Home

Building an Interpreter: Lexical Analysis - Part 2

Ash from Pokemon Photo by Isaac Smith

This post is part of a series called Building an Interpreter. The first part of the Lexical Analysis post illustrated a basic lexer creating tokens from a simple source code.

In this post we'll extend the tests and improve the Lexer to work with new tokens. The source code was this basic one-liner "=+(){},;". But now we want a more complex source code:

const input = `
  let five = 5;
  let ten = 10;

  let add = fn(x, y) {
    x + y;
  };

  let result = add(five, ten);
`;

With a new source code, we need more tokens to represent it. These are the tokens that we need to make the source code matches:

const tokens: Token[] = [
  { type: Tokens.LET, literal: "let" },
  { type: Tokens.IDENT, literal: "five" },
  { type: Tokens.ASSIGN, literal: "=" },
  { type: Tokens.INT, literal: "5" },
  { type: Tokens.SEMICOLON, literal: ";" },
  { type: Tokens.LET, literal: "let" },
  { type: Tokens.IDENT, literal: "ten" },
  { type: Tokens.ASSIGN, literal: "=" },
  { type: Tokens.INT, literal: "10" },
  { type: Tokens.SEMICOLON, literal: ";" },
  { type: Tokens.LET, literal: "let" },
  { type: Tokens.IDENT, literal: "add" },
  { type: Tokens.ASSIGN, literal: "=" },
  { type: Tokens.FUNCTION, literal: "fn" },
  { type: Tokens.LPAREN, literal: "(" },
  { type: Tokens.IDENT, literal: "x" },
  { type: Tokens.COMMA, literal: "," },
  { type: Tokens.IDENT, literal: "y" },
  { type: Tokens.RPAREN, literal: ")" },
  { type: Tokens.LBRACE, literal: "{" },
  { type: Tokens.IDENT, literal: "x" },
  { type: Tokens.PLUS, literal: "+" },
  { type: Tokens.IDENT, literal: "y" },
  { type: Tokens.SEMICOLON, literal: ";" },
  { type: Tokens.RBRACE, literal: "}" },
  { type: Tokens.SEMICOLON, literal: ";" },
  { type: Tokens.LET, literal: "let" },
  { type: Tokens.IDENT, literal: "result" },
  { type: Tokens.ASSIGN, literal: "=" },
  { type: Tokens.IDENT, literal: "add" },
  { type: Tokens.LPAREN, literal: "(" },
  { type: Tokens.IDENT, literal: "five" },
  { type: Tokens.COMMA, literal: "," },
  { type: Tokens.IDENT, literal: "ten" },
  { type: Tokens.RPAREN, literal: ")" },
  { type: Tokens.SEMICOLON, literal: ";" },
  { type: Tokens.EOF, literal: "" },
];

The test keeps the same, only the data changes.
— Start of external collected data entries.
(** X4.  Every entry of the merged results of
    [processMultipleSearchResponse] is the processed response of some
    position of the batch, is stored under its own type, and has at least
    one result. *)
Theorem merged_entries_are_typed_and_nonempty
    (this : SearcherInternal) (responses : list Response)
    (types : list (option string)) (input : Input) (apiType : string)
    (mergedResult : MergedResult) (key : string) (result : Result) :
  processMultipleSearchResponse this (Some responses) types input apiType
    = Some (Some mergedResult) ->
  assoc key (merged_results mergedResult) = Some result ->
  type result = Some key
  /\ results result <> []
  /\ exists i response,
       responses !! i = Some response
       /\ types !! i = Some (Some key)
       /\ _processResponse this response (Some key) input apiType
          = Some result.
Proof.
  unfold processMultipleSearchResponse. rewrite mergeLoop_perType.
  destruct (perTypeFrom this types input apiType 0 responses)
    as [perTypeResults|] eqn:Hall; [|discriminate].
  cbn [fmap option_fmap option_map]. intros [= <-] Hentry.
  cbn [merged_results] in Hentry.
  match type of Hentry with
  | context [foldl mergeResult ?init perTypeResults] =>
      destruct (mergeResults_spec perTypeResults init) as (_ & _ & _ & Hkeys & _)
  end.
  rewrite Hkeys in Hentry. clear Hkeys. cbn [merged_results assoc] in Hentry.
  destruct (last _) as [found|] eqn:Hlast; [|discriminate].
  injection Hentry as ->.
  apply last_Some in Hlast. destruct Hlast as [front Hfront].
  assert (Hin : In result (List.filter (hasType key)
                  (List.filter isMerged perTypeResults))).
  { rewrite Hfront. apply in_or_app. right. left. reflexivity. }
  apply filter_In in Hin. destruct Hin as [Hin Htype].
  apply filter_In in Hin. destruct Hin as [Hin Hmerged].
  assert (Hkey : type result = Some key).
  { unfold hasType in Htype. destruct (type result) as [t|]; [|discriminate].
    apply String.eqb_eq in Htype. by subst. }
  split; [exact Hkey|]. split.
  - unfold isMerged in Hmerged. destruct (typeKey _); [|discriminate].
    destruct (results result); [discriminate|]. discriminate.
  - apply list_elem_of_In, list_elem_of_lookup in Hin.
    destruct Hin as [i Hi].
    assert (Hlen : (i < length responses)%nat).
    { rewrite <- (perTypeFrom_length _ _ _ _ _ _ _ Hall).
      eapply lookup_lt_Some. exact Hi. }
    destruct (lookup_lt_is_Some_2 responses i Hlen) as [response Hresponse].
    pose proof (perTypeFrom_lookup this types input apiType responses 0%nat
                  perTypeResults Hall i response Hresponse) as Hprocessed.
    rewrite Hi in Hprocessed. simpl in Hprocessed.
    assert (Htyped : typeAt types i = Some key).
    { symmetry in Hprocessed. unfold _processResponse in Hprocessed.
      destruct (cliffLoop this (responseHits response)); [|discriminate].
      injection Hprocessed as <-. exact Hkey. }
    exists i, response. split; [exact Hresponse|]. split.
    + unfold typeAt in Htyped.
      destruct (types !! i) as [[t|]|]; simpl in Htyped; congruence.
    + rewrite <- Htyped. symmetry. exact Hprocessed.
Qed.

Lemma merged_entries_are_typed_and_nonempty_witness :
  exists result,
    type result = Some "car"
    /\ results result <> []
    /\ exists i response,
         secondPageResponses !! i = Some response
         /\ secondPageTypes !! i = Some (Some "car")
         /\ _processResponse anySearcher response (Some "car")
              (inputOf 1 10) "search"
            = Some result.
Proof.
  eexists.
  eapply (merged_entries_are_typed_and_nonempty anySearcher
            secondPageResponses secondPageTypes (inputOf 1 10) "search"
            _ "car").
  - vm_compute. reflexivity.
  - vm_compute. reflexivity.
Defined.

(** X5.  [processMultipleSearchResponse] processes every response of a
    batch, but merges nothing of the responses at the positions for which
    no type was submitted: what it returns for a batch, when it returns,
    is what it returns for as many of its first responses as there are
    types. *)
Theorem merge_ignores_responses_without_type
    (this : SearcherInternal) (responses : list Response)
    (types : list (option string)) (input : Input) (apiType : string)
    (mergedResult : option MergedResult) :
  processMultipleSearchResponse this (Some responses) types input apiType
    = Some mergedResult ->
  processMultipleSearchResponse this
    (Some (take (length types) responses)) types input apiType
  = Some mergedResult.
Proof.
  unfold processMultipleSearchResponse. rewrite !mergeLoop_perType.
  rewrite <- (take_drop (length types) responses) at 1.
  rewrite perTypeFrom_app.
  destruct (perTypeFrom this types input apiType 0
              (take (length types) responses)) as [typed|]; [|discriminate].
  destruct (perTypeFrom this types input apiType
              (0 + length (take (length types) responses))
              (drop (length types) responses)) as [untyped|] eqn:Huntyped;
    [|discriminate].
  cbn [fmap option_fmap option_map]. rewrite foldl_app.
  destruct (decide (length types <= length responses)%nat) as [Hle|Hgt].
  - rewrite (mergeResults_none_merged untyped); [by intros ?|].
    eapply perTypeFrom_untyped; [|exact Huntyped].
    rewrite length_take. lia.
  - rewrite drop_ge in Huntyped by lia. injection Huntyped as <-.
    by intros ?.
Qed.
const lexer = new Lexer(input);

tokens.forEach(({ type, literal }) => {
  const inputToken = lexer.nextToken();

  expect(inputToken.type).toEqual(type);
  expect(inputToken.literal).toEqual(literal);
});

Running this test, we start getting new errors related to the new tokens that don't match with the next generated token by our lexer.

Also, the new tokens are a bit different now. They are not a "single character" token, they are a bit more complex and should be handled in a different way.

The simplest example is the integer tokens. In the test's source code, we have integer 5 (single character), but we also have integer 10 (multiple characters).

As they can be multiple characters tokens, we'll add the default case in our Lexer's switch case. Starting with integers, we need to make sure that the current character is a digit, read the number to get the whole token literal, in this case, the whole integer. As we know that it's an integer and we have the integer value, we just create a new token and return it. It looks like this:

if (this.isDigit(this.char)) {
  const tokenLiteral = this.readNumber();
  return new Token(Tokens.INT, tokenLiteral);
}

Two parts are missing:

Lets start with the easier one: isDigit. To simplify the idea of a digit, we'll just do a verification if the character is between '0' and '9'.

private isDigit(char: string) {
  return '0' <= char && char <= '9';
}

Now about the readNumber. The algorithm would be:

private readNumber() {
  const initialIntPosition = this.position;

  while (this.isDigit(this.char)) {
    this.readChar();
  }

  return this.input.substring(initialIntPosition, this.position);
}

Reading the next character, we update the current state of the main variables (position, char, and readPosition).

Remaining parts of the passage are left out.